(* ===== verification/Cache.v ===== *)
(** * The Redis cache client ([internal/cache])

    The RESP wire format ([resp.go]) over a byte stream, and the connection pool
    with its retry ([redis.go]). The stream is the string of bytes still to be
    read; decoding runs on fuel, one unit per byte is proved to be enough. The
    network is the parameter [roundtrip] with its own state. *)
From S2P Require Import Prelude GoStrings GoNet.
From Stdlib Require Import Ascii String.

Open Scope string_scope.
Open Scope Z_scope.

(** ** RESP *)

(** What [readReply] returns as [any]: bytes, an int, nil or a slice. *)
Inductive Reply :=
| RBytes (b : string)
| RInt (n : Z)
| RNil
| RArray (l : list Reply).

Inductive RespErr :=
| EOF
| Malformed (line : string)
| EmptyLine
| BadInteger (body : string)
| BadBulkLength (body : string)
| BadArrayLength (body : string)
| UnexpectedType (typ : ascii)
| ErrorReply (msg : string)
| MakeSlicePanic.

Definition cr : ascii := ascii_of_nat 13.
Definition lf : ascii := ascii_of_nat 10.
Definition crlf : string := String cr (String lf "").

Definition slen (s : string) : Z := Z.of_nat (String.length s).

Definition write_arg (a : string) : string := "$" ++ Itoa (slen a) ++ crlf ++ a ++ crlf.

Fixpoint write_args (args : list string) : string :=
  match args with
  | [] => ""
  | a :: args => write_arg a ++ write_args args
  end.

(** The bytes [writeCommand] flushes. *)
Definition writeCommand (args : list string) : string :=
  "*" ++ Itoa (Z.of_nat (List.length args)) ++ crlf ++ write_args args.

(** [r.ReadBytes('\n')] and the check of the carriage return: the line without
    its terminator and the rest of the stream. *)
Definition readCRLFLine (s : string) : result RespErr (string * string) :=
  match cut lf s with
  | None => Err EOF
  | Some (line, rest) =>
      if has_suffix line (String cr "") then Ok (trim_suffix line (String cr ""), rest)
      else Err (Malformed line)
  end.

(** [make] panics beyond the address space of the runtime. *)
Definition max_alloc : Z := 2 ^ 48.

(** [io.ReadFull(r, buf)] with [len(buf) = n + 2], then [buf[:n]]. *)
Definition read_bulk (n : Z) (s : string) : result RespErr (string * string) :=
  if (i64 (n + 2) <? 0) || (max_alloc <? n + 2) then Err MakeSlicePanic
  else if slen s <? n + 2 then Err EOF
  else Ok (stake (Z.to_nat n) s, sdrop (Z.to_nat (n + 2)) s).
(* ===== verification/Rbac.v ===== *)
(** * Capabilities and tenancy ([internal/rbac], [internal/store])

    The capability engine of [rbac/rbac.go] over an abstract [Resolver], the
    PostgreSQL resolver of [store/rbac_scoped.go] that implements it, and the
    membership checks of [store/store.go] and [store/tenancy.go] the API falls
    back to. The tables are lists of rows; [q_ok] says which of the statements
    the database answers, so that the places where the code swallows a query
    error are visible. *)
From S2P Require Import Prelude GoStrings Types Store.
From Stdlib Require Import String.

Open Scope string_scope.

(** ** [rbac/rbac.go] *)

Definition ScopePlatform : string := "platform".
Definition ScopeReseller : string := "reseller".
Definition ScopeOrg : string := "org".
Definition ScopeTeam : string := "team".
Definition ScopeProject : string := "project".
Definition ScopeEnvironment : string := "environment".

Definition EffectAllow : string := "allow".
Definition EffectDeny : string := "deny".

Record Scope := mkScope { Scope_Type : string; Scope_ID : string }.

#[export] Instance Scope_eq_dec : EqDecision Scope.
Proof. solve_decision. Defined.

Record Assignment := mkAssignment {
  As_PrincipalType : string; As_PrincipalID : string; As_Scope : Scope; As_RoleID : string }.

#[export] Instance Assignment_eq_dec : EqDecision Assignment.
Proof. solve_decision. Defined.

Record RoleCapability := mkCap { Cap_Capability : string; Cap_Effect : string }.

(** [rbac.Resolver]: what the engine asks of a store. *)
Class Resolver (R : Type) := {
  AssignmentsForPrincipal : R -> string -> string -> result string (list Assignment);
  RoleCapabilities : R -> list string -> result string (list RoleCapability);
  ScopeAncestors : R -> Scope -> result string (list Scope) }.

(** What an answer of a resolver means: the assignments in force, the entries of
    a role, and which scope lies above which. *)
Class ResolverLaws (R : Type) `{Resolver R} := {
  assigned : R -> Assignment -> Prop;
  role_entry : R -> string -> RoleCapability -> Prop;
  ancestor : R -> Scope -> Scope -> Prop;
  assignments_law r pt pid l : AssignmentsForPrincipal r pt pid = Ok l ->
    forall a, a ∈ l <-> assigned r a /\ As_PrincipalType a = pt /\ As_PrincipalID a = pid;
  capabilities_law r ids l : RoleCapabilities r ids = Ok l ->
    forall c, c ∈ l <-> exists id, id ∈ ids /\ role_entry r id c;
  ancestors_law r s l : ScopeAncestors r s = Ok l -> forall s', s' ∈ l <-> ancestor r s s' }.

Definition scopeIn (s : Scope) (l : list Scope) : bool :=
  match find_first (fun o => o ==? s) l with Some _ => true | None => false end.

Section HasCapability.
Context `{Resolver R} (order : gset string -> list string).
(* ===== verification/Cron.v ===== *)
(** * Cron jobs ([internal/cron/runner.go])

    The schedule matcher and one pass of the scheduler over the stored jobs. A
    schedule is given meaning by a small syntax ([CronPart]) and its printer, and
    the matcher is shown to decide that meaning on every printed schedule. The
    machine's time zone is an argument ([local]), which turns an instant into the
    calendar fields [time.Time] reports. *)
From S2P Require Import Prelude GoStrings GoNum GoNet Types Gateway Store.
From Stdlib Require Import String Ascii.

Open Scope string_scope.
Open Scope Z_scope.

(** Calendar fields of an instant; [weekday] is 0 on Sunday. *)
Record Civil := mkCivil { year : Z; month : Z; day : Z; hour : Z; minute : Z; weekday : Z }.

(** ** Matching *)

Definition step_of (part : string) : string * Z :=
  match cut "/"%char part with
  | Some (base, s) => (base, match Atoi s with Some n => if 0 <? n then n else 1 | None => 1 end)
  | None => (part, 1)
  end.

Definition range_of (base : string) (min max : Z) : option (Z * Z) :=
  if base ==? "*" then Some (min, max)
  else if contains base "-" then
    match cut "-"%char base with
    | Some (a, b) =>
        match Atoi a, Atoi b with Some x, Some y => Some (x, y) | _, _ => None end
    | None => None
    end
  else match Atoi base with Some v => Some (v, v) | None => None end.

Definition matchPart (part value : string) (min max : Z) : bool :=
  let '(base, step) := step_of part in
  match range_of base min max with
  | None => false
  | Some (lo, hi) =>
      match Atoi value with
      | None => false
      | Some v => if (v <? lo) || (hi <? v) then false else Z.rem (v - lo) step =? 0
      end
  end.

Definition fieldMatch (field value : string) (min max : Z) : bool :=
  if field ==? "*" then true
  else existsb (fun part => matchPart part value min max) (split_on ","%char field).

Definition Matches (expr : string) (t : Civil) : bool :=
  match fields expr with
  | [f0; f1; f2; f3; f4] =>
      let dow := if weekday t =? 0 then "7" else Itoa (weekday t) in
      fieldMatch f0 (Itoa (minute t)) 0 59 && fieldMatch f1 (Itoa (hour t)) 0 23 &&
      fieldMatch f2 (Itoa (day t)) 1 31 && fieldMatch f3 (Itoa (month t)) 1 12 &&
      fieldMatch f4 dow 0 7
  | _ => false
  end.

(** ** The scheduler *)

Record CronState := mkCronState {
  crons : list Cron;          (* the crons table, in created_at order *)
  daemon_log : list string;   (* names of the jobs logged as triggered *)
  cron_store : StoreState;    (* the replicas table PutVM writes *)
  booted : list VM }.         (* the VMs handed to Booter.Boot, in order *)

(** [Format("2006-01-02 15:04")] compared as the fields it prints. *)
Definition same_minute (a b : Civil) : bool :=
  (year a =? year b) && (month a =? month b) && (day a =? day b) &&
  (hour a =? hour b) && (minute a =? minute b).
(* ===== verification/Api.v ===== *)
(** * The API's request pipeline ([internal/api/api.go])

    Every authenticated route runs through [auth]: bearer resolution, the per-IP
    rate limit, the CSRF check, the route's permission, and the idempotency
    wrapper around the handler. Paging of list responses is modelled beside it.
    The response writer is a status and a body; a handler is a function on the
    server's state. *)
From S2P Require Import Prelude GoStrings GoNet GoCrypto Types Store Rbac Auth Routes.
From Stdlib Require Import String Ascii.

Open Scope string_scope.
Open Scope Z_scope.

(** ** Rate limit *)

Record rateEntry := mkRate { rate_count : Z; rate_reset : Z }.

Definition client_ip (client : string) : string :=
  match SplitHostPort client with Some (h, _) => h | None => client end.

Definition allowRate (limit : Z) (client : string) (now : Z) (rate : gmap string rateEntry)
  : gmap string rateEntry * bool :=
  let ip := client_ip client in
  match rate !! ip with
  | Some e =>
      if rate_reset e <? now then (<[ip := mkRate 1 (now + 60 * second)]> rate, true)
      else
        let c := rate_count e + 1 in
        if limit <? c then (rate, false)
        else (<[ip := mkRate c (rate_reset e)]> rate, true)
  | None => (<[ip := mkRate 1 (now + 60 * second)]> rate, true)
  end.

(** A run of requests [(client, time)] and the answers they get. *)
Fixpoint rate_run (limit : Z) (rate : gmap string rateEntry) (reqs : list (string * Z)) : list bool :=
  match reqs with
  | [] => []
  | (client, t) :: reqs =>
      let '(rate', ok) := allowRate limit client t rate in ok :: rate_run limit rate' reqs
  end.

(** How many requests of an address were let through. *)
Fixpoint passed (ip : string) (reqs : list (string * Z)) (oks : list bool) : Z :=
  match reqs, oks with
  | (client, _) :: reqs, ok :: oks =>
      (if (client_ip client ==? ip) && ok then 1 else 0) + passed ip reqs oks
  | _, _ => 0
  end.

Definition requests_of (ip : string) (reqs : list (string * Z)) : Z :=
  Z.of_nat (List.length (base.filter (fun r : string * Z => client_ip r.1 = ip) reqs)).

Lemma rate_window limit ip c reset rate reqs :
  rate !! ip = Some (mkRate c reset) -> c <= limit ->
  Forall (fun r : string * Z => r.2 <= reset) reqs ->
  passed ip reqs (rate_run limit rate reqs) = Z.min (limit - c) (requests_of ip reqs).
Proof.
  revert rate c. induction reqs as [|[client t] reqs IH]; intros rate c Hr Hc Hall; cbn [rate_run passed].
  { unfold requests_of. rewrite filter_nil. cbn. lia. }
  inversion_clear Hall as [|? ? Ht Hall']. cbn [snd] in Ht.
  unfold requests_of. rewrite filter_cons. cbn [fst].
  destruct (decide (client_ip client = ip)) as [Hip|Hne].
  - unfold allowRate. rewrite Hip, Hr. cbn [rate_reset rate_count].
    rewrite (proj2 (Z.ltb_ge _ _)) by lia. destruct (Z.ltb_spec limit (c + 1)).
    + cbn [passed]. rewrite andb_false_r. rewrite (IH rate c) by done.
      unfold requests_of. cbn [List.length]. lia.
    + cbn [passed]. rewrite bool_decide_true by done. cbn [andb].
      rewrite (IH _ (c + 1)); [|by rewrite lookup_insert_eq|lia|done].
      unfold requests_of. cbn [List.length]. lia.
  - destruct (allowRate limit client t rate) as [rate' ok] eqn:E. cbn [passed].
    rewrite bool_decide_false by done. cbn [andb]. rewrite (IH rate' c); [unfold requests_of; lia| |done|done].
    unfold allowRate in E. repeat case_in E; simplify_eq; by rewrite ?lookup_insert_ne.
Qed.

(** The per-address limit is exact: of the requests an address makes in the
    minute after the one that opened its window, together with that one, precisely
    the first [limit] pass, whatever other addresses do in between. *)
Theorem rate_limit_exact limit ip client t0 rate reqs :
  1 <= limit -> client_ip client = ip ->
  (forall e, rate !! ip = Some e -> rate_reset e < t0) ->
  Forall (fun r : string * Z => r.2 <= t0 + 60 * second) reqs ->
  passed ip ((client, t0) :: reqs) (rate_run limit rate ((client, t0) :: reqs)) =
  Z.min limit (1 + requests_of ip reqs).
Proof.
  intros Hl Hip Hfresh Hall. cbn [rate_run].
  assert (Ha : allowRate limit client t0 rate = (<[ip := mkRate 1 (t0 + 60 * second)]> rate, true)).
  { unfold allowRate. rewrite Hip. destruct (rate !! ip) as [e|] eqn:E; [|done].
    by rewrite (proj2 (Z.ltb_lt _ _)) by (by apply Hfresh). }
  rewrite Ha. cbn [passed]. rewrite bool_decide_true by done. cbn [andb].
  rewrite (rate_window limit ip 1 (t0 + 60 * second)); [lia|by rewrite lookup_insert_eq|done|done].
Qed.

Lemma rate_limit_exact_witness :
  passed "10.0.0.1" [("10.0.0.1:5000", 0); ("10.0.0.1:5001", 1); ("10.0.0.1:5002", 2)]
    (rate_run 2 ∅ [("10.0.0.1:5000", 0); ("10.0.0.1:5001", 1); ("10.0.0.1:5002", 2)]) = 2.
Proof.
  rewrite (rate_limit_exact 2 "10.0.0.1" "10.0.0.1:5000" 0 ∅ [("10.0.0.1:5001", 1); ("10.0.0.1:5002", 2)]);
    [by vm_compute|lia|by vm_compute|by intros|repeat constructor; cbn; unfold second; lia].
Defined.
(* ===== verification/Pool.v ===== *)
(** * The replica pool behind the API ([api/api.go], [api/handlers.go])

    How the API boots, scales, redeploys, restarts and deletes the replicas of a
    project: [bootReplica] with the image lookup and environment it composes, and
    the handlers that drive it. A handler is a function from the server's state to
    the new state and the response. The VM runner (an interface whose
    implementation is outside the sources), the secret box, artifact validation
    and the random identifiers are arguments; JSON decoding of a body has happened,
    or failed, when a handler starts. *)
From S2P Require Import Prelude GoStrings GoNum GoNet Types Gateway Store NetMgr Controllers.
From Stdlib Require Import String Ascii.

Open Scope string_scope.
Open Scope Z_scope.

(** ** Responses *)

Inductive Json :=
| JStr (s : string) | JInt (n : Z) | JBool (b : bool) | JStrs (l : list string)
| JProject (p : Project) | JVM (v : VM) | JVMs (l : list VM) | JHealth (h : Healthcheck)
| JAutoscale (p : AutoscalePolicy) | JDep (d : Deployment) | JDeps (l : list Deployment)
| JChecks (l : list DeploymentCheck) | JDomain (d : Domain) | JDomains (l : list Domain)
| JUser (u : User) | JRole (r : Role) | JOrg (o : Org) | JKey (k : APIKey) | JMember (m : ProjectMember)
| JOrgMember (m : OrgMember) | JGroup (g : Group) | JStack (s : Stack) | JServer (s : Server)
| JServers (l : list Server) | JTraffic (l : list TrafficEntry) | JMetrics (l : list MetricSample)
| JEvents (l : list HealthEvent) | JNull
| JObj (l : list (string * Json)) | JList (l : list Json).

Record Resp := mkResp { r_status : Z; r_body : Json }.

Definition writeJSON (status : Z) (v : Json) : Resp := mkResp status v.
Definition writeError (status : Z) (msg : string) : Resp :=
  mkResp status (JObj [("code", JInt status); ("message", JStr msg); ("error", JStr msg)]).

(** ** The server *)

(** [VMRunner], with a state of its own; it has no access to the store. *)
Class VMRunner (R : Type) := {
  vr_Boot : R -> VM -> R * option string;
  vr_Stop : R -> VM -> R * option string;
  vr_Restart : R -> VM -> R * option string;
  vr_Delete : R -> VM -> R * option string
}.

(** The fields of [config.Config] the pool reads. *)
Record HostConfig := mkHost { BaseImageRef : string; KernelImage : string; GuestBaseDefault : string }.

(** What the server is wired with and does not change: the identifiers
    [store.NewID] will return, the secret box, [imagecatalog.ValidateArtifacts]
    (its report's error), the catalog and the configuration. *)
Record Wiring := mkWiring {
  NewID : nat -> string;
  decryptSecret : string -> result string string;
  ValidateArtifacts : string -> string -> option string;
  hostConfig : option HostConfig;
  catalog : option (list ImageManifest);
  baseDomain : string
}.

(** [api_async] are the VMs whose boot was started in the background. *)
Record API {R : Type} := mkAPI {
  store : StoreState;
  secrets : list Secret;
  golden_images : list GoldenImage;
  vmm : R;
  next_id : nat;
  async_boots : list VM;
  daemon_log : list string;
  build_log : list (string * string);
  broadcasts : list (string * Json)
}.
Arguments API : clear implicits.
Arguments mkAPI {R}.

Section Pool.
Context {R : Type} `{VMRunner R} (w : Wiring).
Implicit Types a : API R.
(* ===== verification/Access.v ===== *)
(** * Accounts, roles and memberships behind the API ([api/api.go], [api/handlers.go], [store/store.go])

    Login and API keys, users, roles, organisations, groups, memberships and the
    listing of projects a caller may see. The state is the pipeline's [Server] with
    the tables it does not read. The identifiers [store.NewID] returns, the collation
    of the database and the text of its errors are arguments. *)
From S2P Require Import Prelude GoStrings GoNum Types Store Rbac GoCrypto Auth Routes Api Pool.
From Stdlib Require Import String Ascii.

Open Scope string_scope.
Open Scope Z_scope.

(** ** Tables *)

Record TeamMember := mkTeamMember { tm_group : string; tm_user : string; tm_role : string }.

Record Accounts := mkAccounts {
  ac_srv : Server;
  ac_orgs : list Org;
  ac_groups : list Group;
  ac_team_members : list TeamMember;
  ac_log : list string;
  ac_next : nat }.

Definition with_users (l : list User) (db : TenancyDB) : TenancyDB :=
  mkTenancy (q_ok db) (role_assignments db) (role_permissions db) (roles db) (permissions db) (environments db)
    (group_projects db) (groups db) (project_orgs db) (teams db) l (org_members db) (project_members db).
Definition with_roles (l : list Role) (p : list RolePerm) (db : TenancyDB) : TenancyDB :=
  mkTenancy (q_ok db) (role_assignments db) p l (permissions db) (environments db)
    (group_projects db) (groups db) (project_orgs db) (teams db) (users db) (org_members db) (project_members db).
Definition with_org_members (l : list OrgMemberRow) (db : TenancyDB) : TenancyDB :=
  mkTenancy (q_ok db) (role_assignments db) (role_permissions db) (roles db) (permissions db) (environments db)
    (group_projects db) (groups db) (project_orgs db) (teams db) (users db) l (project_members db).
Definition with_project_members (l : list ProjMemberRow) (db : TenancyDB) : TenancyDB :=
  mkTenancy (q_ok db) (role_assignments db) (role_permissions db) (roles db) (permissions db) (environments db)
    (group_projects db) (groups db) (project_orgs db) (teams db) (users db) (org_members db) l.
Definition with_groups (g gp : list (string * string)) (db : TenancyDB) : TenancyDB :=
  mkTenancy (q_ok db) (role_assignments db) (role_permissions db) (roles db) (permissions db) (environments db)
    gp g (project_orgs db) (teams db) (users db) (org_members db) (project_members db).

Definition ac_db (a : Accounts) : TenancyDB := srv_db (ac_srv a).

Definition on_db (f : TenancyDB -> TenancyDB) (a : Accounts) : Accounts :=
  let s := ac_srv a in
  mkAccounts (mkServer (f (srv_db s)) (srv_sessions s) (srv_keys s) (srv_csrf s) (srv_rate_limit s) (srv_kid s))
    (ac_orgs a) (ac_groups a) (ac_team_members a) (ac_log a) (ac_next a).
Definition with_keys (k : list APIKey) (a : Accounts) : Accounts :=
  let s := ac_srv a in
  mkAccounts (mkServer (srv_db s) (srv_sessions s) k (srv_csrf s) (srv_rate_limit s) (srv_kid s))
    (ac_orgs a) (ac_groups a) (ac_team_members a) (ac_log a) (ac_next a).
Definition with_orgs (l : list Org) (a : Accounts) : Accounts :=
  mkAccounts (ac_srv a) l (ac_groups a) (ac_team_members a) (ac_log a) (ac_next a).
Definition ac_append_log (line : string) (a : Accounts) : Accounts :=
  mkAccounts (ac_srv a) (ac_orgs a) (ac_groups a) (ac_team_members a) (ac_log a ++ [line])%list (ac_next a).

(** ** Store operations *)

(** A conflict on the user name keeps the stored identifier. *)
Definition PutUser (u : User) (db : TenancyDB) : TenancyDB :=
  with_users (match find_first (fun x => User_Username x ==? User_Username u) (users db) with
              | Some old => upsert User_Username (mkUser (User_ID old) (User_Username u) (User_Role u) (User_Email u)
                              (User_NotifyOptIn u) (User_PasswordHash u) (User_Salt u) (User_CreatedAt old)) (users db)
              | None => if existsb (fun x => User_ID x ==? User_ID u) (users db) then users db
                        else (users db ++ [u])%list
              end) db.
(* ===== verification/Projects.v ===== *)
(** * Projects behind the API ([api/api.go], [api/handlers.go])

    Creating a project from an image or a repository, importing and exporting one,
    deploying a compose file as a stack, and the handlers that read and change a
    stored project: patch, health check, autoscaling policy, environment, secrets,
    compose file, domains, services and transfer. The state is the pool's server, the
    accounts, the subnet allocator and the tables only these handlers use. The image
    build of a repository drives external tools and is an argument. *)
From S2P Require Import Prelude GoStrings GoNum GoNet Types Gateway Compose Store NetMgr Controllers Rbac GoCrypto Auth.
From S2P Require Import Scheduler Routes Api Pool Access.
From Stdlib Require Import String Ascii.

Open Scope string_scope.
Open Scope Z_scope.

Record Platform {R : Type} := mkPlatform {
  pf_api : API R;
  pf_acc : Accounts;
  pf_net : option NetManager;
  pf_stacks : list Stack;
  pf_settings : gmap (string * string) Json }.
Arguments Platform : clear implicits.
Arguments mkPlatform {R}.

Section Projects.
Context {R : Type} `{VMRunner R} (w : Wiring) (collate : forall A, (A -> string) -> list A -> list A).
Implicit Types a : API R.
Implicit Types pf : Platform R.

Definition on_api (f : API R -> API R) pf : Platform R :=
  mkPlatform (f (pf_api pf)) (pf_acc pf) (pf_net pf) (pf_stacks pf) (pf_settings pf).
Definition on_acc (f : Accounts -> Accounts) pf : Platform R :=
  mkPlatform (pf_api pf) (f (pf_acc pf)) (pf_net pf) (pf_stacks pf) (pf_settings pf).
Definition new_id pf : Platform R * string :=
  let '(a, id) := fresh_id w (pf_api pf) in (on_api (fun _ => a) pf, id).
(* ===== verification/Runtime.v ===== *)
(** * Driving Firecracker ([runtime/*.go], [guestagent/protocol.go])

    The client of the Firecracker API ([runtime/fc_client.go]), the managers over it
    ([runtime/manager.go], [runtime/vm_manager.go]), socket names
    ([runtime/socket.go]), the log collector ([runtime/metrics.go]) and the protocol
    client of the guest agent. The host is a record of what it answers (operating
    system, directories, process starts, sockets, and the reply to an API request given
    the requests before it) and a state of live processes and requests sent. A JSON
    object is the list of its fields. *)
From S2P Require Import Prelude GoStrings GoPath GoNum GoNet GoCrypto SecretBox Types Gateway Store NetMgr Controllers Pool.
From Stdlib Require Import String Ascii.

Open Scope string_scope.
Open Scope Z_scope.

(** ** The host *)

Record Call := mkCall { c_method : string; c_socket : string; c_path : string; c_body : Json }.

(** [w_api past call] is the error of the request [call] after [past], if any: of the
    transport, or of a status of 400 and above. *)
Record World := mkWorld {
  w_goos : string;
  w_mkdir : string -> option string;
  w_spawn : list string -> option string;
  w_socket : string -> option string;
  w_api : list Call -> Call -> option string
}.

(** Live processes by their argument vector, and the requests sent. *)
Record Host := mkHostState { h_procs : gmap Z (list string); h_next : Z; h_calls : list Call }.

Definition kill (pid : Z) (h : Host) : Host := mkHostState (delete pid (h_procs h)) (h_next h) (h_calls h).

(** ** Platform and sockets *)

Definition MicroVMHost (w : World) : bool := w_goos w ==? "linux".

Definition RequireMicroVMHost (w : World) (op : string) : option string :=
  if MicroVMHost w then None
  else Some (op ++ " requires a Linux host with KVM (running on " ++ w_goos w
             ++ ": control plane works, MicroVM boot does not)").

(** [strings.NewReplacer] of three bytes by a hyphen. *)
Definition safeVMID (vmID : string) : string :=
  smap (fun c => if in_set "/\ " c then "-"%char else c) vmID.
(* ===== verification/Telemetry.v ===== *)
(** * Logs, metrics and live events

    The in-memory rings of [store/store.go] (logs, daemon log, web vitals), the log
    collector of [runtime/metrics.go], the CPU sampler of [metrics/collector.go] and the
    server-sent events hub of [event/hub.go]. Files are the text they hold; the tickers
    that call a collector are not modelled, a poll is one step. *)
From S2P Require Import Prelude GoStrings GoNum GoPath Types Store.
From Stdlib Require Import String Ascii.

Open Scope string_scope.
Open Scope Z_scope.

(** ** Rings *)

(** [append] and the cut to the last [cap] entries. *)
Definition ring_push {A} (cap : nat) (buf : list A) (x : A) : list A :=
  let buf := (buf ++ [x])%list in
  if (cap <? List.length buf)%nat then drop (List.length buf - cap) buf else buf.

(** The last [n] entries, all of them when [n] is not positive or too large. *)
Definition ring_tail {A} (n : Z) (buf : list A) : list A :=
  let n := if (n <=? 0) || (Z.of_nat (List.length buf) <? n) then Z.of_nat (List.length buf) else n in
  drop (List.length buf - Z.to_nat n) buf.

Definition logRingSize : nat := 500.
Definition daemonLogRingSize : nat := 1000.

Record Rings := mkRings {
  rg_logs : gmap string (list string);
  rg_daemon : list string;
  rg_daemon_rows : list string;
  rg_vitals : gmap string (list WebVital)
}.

┄┄┄┄┄┄┄┄┄┄┄┄┄┄┄┄┄┄┄┄

▶ [WHAT NEEDS TO BE DONE]: Report every line above that has the string "GoNum" in it.

▶ [WRITTEN RESPONSE]:
From S2P Require Import Prelude GoStrings GoNum GoNet Types Gateway Store.
From S2P Require Import Prelude GoStrings GoNum GoNet Types Gateway Store NetMgr Controllers.
From S2P Require Import Prelude GoStrings GoNum Types Store Rbac GoCrypto Auth Routes Api Pool.
From S2P Require Import Prelude GoStrings GoNum GoNet Types Gateway Compose Store NetMgr Controllers Rbac GoCrypto Auth.
From S2P Require Import Prelude GoStrings GoPath GoNum GoNet GoCrypto SecretBox Types Gateway Store NetMgr Controllers Pool.
From S2P Require Import Prelude GoStrings GoNum GoPath Types Store.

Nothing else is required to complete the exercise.